Antonio Villaraigosa

I met Los Angeles mayor Antonio Villaraigosa for the second time the other day, and he did something peculiar — also for the second time, thereby making it notable.

He brought up fathers.

You may recall that I’ve pondered the role of fathers in success when reflecting on Obama and McCain, or Bill Clinton and Gavin Newsom.

The theory, to remind, is that (male?) leaders often have absent fathers.

So here is what Villaraigosa did to make me think about that again:

First time

I first met him last summer, when he was still being talked about as a possible Democratic candidate for governor. He is the first Latino mayor of LA since the 19th century and a wily politician, so he was said to have a chance. On the other hand, he had a new sexy girlfriend who was not his wife and so forth, so perhaps not.

So I went into his office in City Hall. He looked tired, with bags under his eyes. I thought that his face was right out of The Godfather — in a good, soulful way — but his hands were small and soft.

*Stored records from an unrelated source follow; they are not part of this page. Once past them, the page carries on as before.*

(** *** Single lookups *)

(** [get_download(deviationid)], on the reply to its request. *)
Definition get_download (deviationid : string) (rep : reply) : M pyval :=
  _ensure_access >>
  let url :=
    String.append API_URL (String.append "/deviation/download/" deviationid) in
  let* s := get_self in
  let* headers := lift (_headers s) in
  let* response := exchange (Request "GET" url ∅ headers) rep in
  let* data := response_json response in
  let* has_error := lift (py_in "error" data) in
  if has_error then
    let* description := lift (py_getitem data "error_description") in
    print [PStr "Error when getting download link:"; description] >>
    ret PNone
  else lift (py_getitem data "src").

(** How a lookup over the replies received so far ends: it has returned, or
    it is suspended in [session.get] with its wait as it is. *)
Inductive lookup_end : Type :=
| Returned (v : pyval)
| Waiting (_rate_limit_sec : Z).

(** [get_art_info(deviationid, _rate_limit_sec)], over the replies the
    sessions of the nested calls give to their requests. Every call, the
    nested ones too, starts with the guard and opens its own session. (The
    interpreter's bound on nested calls is not part of the model.) *)
Fixpoint get_art_info (deviationid : string) (_rate_limit_sec : Z)
    (replies : list reply) : M lookup_end :=
  _ensure_access >>
  let url := String.append API_URL (String.append "/deviation/" deviationid) in
  let* s := get_self in
  let* headers := lift (_headers s) in
  match replies with
  | [] => ret (Waiting _rate_limit_sec)
  | rep :: replies' =>
      let* response := exchange (Request "GET" url ∅ headers) rep in
      if status response =? 429 then
        print_inline [PStr "Rate limit reached, spleeping for";
                      PInt _rate_limit_sec; PStr "seconds"] >>
        sleep _rate_limit_sec >>
        get_art_info deviationid (_rate_limit_sec * 2) replies'
      else
        (if _rate_limit_sec >? DEFAULT_RATE_LIMIT_TIMEOUT then print []
         else ret tt) >>
        let* data := response_json response in
        let* has_error := lift (py_in "error" data) in
        if has_error then
          let* description := lift (py_getitem data "error_description") in
          print [PStr "Error when getting art info:"; description] >>
          ret (Returned PNone)
        else ret (Returned data)
  end.

(** ** More on credentials *)

Lemma dict_get_pop_ne k k' d :
  k ≠ k' → dict_get k (dict_pop k' d) = dict_get k d.
Proof.
  intros Hne. apply String.eqb_neq in Hne.
  induction d as [|[k'' v''] d IH]; simpl; [done|].
  destruct (String.eqb k' k'') eqn:E; simpl.
  - apply String.eqb_eq in E as <-. by rewrite Hne.
  - by rewrite IH.
Qed.

Lemma dict_set_not_nil k v d : dict_set k v d ≠ [].
Proof. destruct d as [|[k' v'] d]; simpl; [done|]. by destruct (String.eqb k k'). Qed.

(** X1. The constructor never raises its own "Not authorized": when
    [get_creds()] gives nothing (None, an empty dict, anything false) it
    fails on the lookup of the slug, with a [KeyError]. *)
Theorem init_without_creds stored :
  __init__ stored ≠ Raise (Exception "Not authorized")
  ∧ if py_truthy stored then True
    else __init__ stored = Raise (KeyError SLUG).
Proof.
  split.
  - unfold __init__.
    assert (is_None (if py_truthy stored then stored else PDict []) = false)
      as ->.
    { destruct (py_truthy stored) eqn:E; [|done]. by destruct stored. }
    simpl.
    set (c := if py_truthy stored then stored else PDict []).
    assert (∀ v k, py_getitem v k ≠ Raise (Exception "Not authorized")) as Hget.
    { intros v k. destruct v as [| | | | | |d]; try done. simpl.
      by destruct (dict_get k d). }
    assert (∀ v k, py_get v k ≠ Raise (Exception "Not authorized")) as Hget'.
    { intros v k. by destruct v. }
    destruct (py_getitem c SLUG) as [by_slug|] eqn:E1; simpl;
      [|intros [= ->]; exact (Hget _ _ E1)].
    destruct (py_getitem by_slug "client_id") eqn:E2; simpl;
      [|intros [= ->]; exact (Hget _ _ E2)].
    destruct (py_getitem by_slug "client_secret") eqn:E3; simpl;
      [|intros [= ->]; exact (Hget _ _ E3)].
    destruct (py_getitem by_slug OAUTH_KEY) as [oauth|] eqn:E4; simpl;
      [|intros [= ->]; exact (Hget _ _ E4)].
    destruct (py_get oauth "code") eqn:E5; simpl;
      [|intros [= ->]; exact (Hget' _ _ E5)].
    destruct (py_get oauth "access_token") eqn:E6; simpl;
      [|intros [= ->]; exact (Hget' _ _ E6)].
    destruct (py_get oauth "refresh_token") eqn:E7; simpl;
      [done|intros [= ->]; exact (Hget' _ _ E7)].
  - destruct (py_truthy stored) eqn:E; [done|].
    unfold __init__. by rewrite E.
Qed.

(** What [__init__] has read when it succeeds. *)
Lemma init_reads stored s :
  __init__ stored = Ok s →
  ∃ creds_items slug_items oauth_items,
    creds s = PDict creds_items
    ∧ dict_get SLUG creds_items = Some (PDict slug_items)
    ∧ dict_get "client_id" slug_items = Some (client_id s)
    ∧ dict_get "client_secret" slug_items = Some (client_secret s)
    ∧ dict_get OAUTH_KEY slug_items = Some (PDict oauth_items)
    ∧ code s = default PNone (dict_get "code" oauth_items)
    ∧ access_token s = default PNone (dict_get "access_token" oauth_items)
    ∧ refresh_token s = default PNone (dict_get "refresh_token" oauth_items).
Proof.
  unfold __init__. set (c := if py_truthy stored then stored else PDict []).
  destruct (is_None c); simpl; [done|].
  destruct c as [| | | | | |creds_items]; try done. simpl.
  destruct (dict_get SLUG creds_items) as [by_slug|] eqn:E1; simpl; [|done].
  destruct by_slug as [| | | | | |slug_items]; try done. simpl.
  destruct (dict_get "client_id" slug_items) as [cid|] eqn:E2; simpl; [|done].
  destruct (dict_get "client_secret" slug_items) as [sec|] eqn:E3; simpl;
    [|done].
  destruct (dict_get OAUTH_KEY slug_items) as [oauth|] eqn:E4; simpl; [|done].
  destruct oauth as [| | | | | |oauth_items]; try done. simpl.
  intros [= <-]. simpl. exists creds_items, slug_items, oauth_items.
  repeat split; try done;
    by match goal with |- context [dict_get ?k oauth_items] =>
         destruct (dict_get k oauth_items) end.
Qed.

(** X2. Saving and loading again: what [_save_tokens] writes for a service
    that [__init__] built, whatever its two tokens are by now, is read back
    by [__init__] as a service with the same client id and secret and the
    same two tokens, and without a code. The key of the OAuth material must
    not be that of the client id or secret. *)
Theorem saved_creds_load_back stored s access refresh n m :
  __init__ stored = Ok s →
  OAUTH_KEY ≠ "client_id" →
  OAUTH_KEY ≠ "client_secret" →
  let σ := Machine (Service (creds s) (client_id s) (client_secret s)
                            (code s) access refresh) n m in
  ∃ c, _save_tokens σ = Run [EvSaveCreds c] (Ok tt) σ
       ∧ __init__ c = Ok (Service c (client_id s) (client_secret s) PNone
                                  access refresh).
Proof.
  intros Hinit Hid Hsecret σ.
  destruct (init_reads _ _ Hinit)
    as (creds_items & slug_items & oauth_items & Hc & H1 & H2 & H3 & H4 & _).
  unfold _save_tokens. run_prims. rewrite Hc. simpl. rewrite H1. simpl.
  rewrite H4. simpl. eexists. split; [done|].
  unfold __init__. simpl.
  destruct (dict_set SLUG _ creds_items) eqn:E.
  { by apply dict_set_not_nil in E. }
  rewrite <- E. clear E. simpl. rewrite dict_get_set_eq. simpl.
  rewrite !dict_get_set_ne by done. rewrite H2, H3. simpl.
  rewrite dict_get_set_eq. simpl.
  rewrite !dict_get_set_ne by done. rewrite dict_get_pop_eq.
  rewrite dict_get_set_eq.
  by rewrite ?dict_get_set_eq.
Qed.

(** X3. [_save_tokens] touches nothing else: in the value it saves, the
    entries of other slugs, the other items of this slug (client id and
    secret among them) and the other items of the OAuth material are those
    of [self.creds]; and the service is left as it was. *)
Theorem save_tokens_keeps_the_rest σ :
  creds_wf (creds (self σ)) →
  ∃ c, _save_tokens σ = Run [EvSaveCreds c] (Ok tt) σ
       ∧ (∀ k, k ≠ SLUG → py_getitem c k = py_getitem (creds (self σ)) k)
       ∧ (∀ k, k ≠ OAUTH_KEY →
            rbind (py_getitem c SLUG) (λ by_slug, py_getitem by_slug k) =
            rbind (py_getitem (creds (self σ)) SLUG)
                  (λ by_slug, py_getitem by_slug k))
       ∧ (∀ k, k ≠ "code" → k ≠ "access_token" → k ≠ "refresh_token" →
            oauth_item c k = oauth_item (creds (self σ)) k).
Proof.
  intros (by_slug & oauth_items & H1 & H2).
  unfold _save_tokens, oauth_item. run_prims. rewrite H1; simpl.
  rewrite H2; simpl.
  destruct by_slug as [| | | | | |slug_items]; try done.
  destruct (creds (self σ)) as [| | | | | |creds_items]; try done.
  simpl in *. eexists. split; [done|]. simpl.
  destruct (dict_get SLUG creds_items) as [x|] eqn:E1; [|done].
  injection H1 as ->.
  destruct (dict_get OAUTH_KEY slug_items) as [x|] eqn:E2; [|done].
  injection H2 as ->.
  repeat split.
  - intros k Hk. by rewrite dict_get_set_ne.
  - intros k Hk. rewrite dict_get_set_eq. simpl. by rewrite dict_get_set_ne.
  - intros k Hcode Ha Hr. rewrite dict_get_set_eq. simpl.
    rewrite dict_get_set_eq. simpl.
    by rewrite !dict_get_set_ne, dict_get_pop_ne.
Qed.
(** C1.  When a call of [GetOrCreateJournal] has returned a source, a
    second call whose tag string has the same line returns the same
    source and changes neither the service nor the files (no insertion,
    no save); the index has one entry for that line. *)
Theorem GetOrCreateJournal_idempotent
    tagStr1 tagStr2 s1 s2 new1 new2 io1 io2 ims fs j ims1 fs1 :
  index_wf (tmap ims) ->
  tag_Parse tagStr1 = (s1, None) -> tag_Parse tagStr2 = (s2, None) ->
  Set_Line s1 = Set_Line s2 -> Set_IsEmpty s2 = false ->
  GetOrCreateJournal tagStr1 new1 io1 ims fs = Returns (j, None) ims1 fs1 ->
  GetOrCreateJournal tagStr2 new2 io2 ims1 fs1 = Returns (j, None) ims1 fs1
  ∧ ∃ td, tmap ims1 !! Set_Line s1 = Some td ∧ Src td = j
      ∧ ∀ k td', tmap ims1 !! k = Some td' ->
                 Set_Line (tags td') = Set_Line s1 -> k = Set_Line s1 ∧ td' = td.
Proof.
  intros Hwf Hp1 Hp2 HL He2 H1.
  apply GetOrCreateJournal_success_inv in H1
    as (Hl & Hd & Hl1 & Hd1 & [(td & Hraw & Hj & -> & ->)
        |[(tgs & td & Hraw & Hp & He & Hline & Hj & -> & ->)
         |(tgs & Hraw & Hp & He & Hline & -> & Hm1)]]).
  - (* the first string is a key of the index *)
    destruct (Hwf _ _ Hraw) as (Hp' & Hk & _).
    assert (s1 = tags td) as -> by congruence.
    split.
    + rewrite <- Hj. apply GetOrCreateJournal_present with (tgs := s2); try done.
      * by rewrite <- HL, Hk.
      * intros [td' Hraw']. destruct (Hwf _ _ Hraw') as (Hp'' & Hk' & _).
        assert (s2 = tags td') as -> by congruence. done.
    + exists td. rewrite Hk. split; [done|]. split; [done|].
      intros k td' Hk' Hline'. destruct (Hwf _ _ Hk') as (_ & Hkk & _).
      assert (k = tagStr1) as -> by congruence. split; [done|]. congruence.
  - (* the line of the first string is a key of the index *)
    assert (s1 = tgs) as -> by congruence.
    split.
    + rewrite <- Hj. apply GetOrCreateJournal_present with (tgs := s2); try done.
      * by rewrite <- HL.
      * intros [td' Hraw']. destruct (Hwf _ _ Hraw') as (Hp'' & Hk' & _).
        assert (s2 = tags td') as -> by congruence. done.
    + exists td. split; [done|]. split; [done|].
      intros k td' Hk' Hline'. destruct (Hwf _ _ Hk') as (_ & Hkk & _).
      assert (k = Set_Line tgs) as -> by congruence. split; [done|]. congruence.
  - (* the first call created the entry *)
    assert (s1 = tgs) as -> by congruence.
    split.
    + change new1 with (Src {| tags := tgs; Src := new1 |}).
      apply GetOrCreateJournal_present with (tgs := s2); try done.
      * rewrite Hm1, <- HL. apply lookup_insert_eq.
      * rewrite Hm1. intros [td' Hraw'].
        destruct (decide (Set_Line tgs = tagStr2)) as [<-|Hne]; [done|].
        rewrite lookup_insert_ne in Hraw' by done.
        destruct (Hwf _ _ Hraw') as (Hp'' & Hk' & _).
        assert (s2 = tags td') as -> by congruence. done.
    + exists {| tags := tgs; Src := new1 |}. rewrite Hm1.
      split; [apply lookup_insert_eq|]. split; [done|].
      intros k td' Hk' Hline'.
      destruct (decide (Set_Line tgs = k)) as [<-|Hne].
      * rewrite lookup_insert_eq in Hk'. by simplify_eq.
      * rewrite lookup_insert_ne in Hk' by done.
        destruct (Hwf _ _ Hk') as (_ & Hkk & _). congruence.
Qed.

(** [GetJournals] releases the mutex on both of the paths that take it,
    and [Shutdown] on its only one ([Shutdown_inv] below). *)
Lemma GetJournals_unlocks srcCond maxSize checkAll order ims fs r ims' fs' :
  lock ims = false ->
  GetJournals srcCond maxSize checkAll order ims fs = Returns r ims' fs' ->
  lock ims' = false.
Proof.
  intros Hl. unfold GetJournals.
  destruct (BuildTagsExpFuncBySource srcCond) as [tef [e|]]; [by intros; simplify_eq|].
  rewrite Hl. change (done (set_lock true ims)) with (done ims).
  destruct (done ims); [by intros; simplify_eq|].
  destruct (scan _ _ _ _ _ _). by intros; simplify_eq.
Qed.

(** ** The index stays sound *)

Lemma index_wf_empty : index_wf (∅ : gmap string tagsDesc).
Proof. apply map_Forall_empty. Qed.

(** [GetOrCreateJournal] keeps the index sound, provided the line of a
    parsed tag set parses to that tag set. *)
Lemma GetOrCreateJournal_index_wf tagStr newSrc io ims fs r ims' fs' :
  (∀ str s, tag_Parse str = (s, None) -> tag_Parse (Set_Line s) = (s, None)) ->
  index_wf (tmap ims) ->
  GetOrCreateJournal tagStr newSrc io ims fs = Returns r ims' fs' ->
  index_wf (tmap ims').
Proof.
  intros Hcanon Hwf. unfold GetOrCreateJournal; intros H.
  destruct (lock ims); [done|]; simpl in H.
  destruct (done ims); [by simplify_eq|].
  destruct (tmap ims !! tagStr) eqn:Hraw; [by simplify_eq|].
  destruct (tag_Parse tagStr) as [tgs [err|]] eqn:Hp; [by simplify_eq|].
  destruct (Set_IsEmpty tgs) eqn:He; [by simplify_eq|].
  destruct (tmap ims !! Set_Line tgs) eqn:Hline; [by simplify_eq|].
  destruct (saveStateUnsafe _ _ _) as [[[e'|] ims1] fs1] eqn:Hsave;
    apply saveStateUnsafe_fields in Hsave as (Hm & _); simplify_eq; simpl; rewrite Hm; simpl.
  - by rewrite delete_insert_id.
  - apply map_Forall_insert_2; [|done]. repeat split; simpl; eauto.
Qed.

(** ** GetJournals *)

Lemma range_of_cons k order m :
  range_of (k :: order) m
  = match m !! k with Some td => (k, td) :: range_of order m | None => range_of order m end.
Proof. unfold range_of; simpl. by destruct (m !! k). Qed.

Lemma range_of_app o1 o2 m : range_of (o1 ++ o2) m = range_of o1 m ++ range_of o2 m.
Proof.
  induction o1 as [|k o1 IH]; [done|].
  rewrite <- app_comm_cons, !range_of_cons, IH. by destruct (m !! k).
Qed.

(** A loop over the map meets every entry once. *)
Lemma range_of_iteration order m :
  iteration_of order m -> range_of order m ≡ₚ map_to_list m.
Proof.
  unfold iteration_of, range_of. intros ->.
  assert (∀ l : list (string * tagsDesc),
    (∀ k td, (k, td) ∈ l -> m !! k = Some td) ->
    omap (λ k, (λ td, (k, td)) <$> m !! k) l.*1 = l) as Hl.
  { induction l as [|[k td] l IH]; intros Hin; [done|]. simpl.
    rewrite (Hin k td) by left. simpl. f_equal.
    apply IH. intros k' td' ?. apply Hin. by right. }
  rewrite Hl; [done|]. intros k td. apply elem_of_map_to_list.
Qed.

Lemma size_matching tef m :
  size (matching tef m)
  = length (filter (λ e : string * tagsDesc, tef (tags e.2) = true) (map_to_list m)).
Proof.
  unfold matching. induction m as [|k td m Hk IH] using map_ind.
  - by rewrite map_filter_empty, map_size_empty, map_to_list_empty.
  - rewrite (map_to_list_insert m k td Hk), filter_cons.
    rewrite map_filter_insert. cbn [snd]. destruct (decide (tef (tags td) = true)).
    + rewrite map_size_insert_None; [by rewrite IH|].
      apply map_lookup_filter_None. by left.
    + by rewrite delete_id.
Qed.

He surprised me by insisting on first talking about me. I didn’t quite know how to handle that. But he wanted to know a whole lot about me — what schools, where from, etc. He said he liked the boots I was wearing. I realized that he was a people politician (in fact, I kept getting distracted by all the photos of him with famous and beautiful people), not an ideas politician.

So we started talking about what I talk about: ideas. I thought it was slow and plodding. Then I realized that he slowed down for me whenever he thought he was saying something sound-bitey, so that I might transcribe it more easily.

But then finally we found a topic that got him relaxed and enthusiastic. Ostensibly, it was his city, LA, which is so fantastic. But here’s the reason why it’s so fantastic:

People don’t care who your father is.

He said that several times. As in: In New York, you need to be from the right family, but here we only care about what you are today.

Or perhaps as in (I imagine his thought bubble): My father left my mom and me when I was young, so screw him.

He did, in fact, say that he had seen his father at most 25 times in his whole life, making it clear with a (perhaps exaggerated) gesture that he couldn’t care less about him.

Second time

I met him again a few weeks ago when my editor was visiting me and I took him around to see interesting people. This time, Villaraigosa looked much better. No bags under his eyes. He was no longer a candidate for governor, so now he was just enjoying himself as mayor (and in his private life).

Again, I got distracted by all the photos of him with famous and beautiful people — they were now on automatic slide show on a large electronic picture frame.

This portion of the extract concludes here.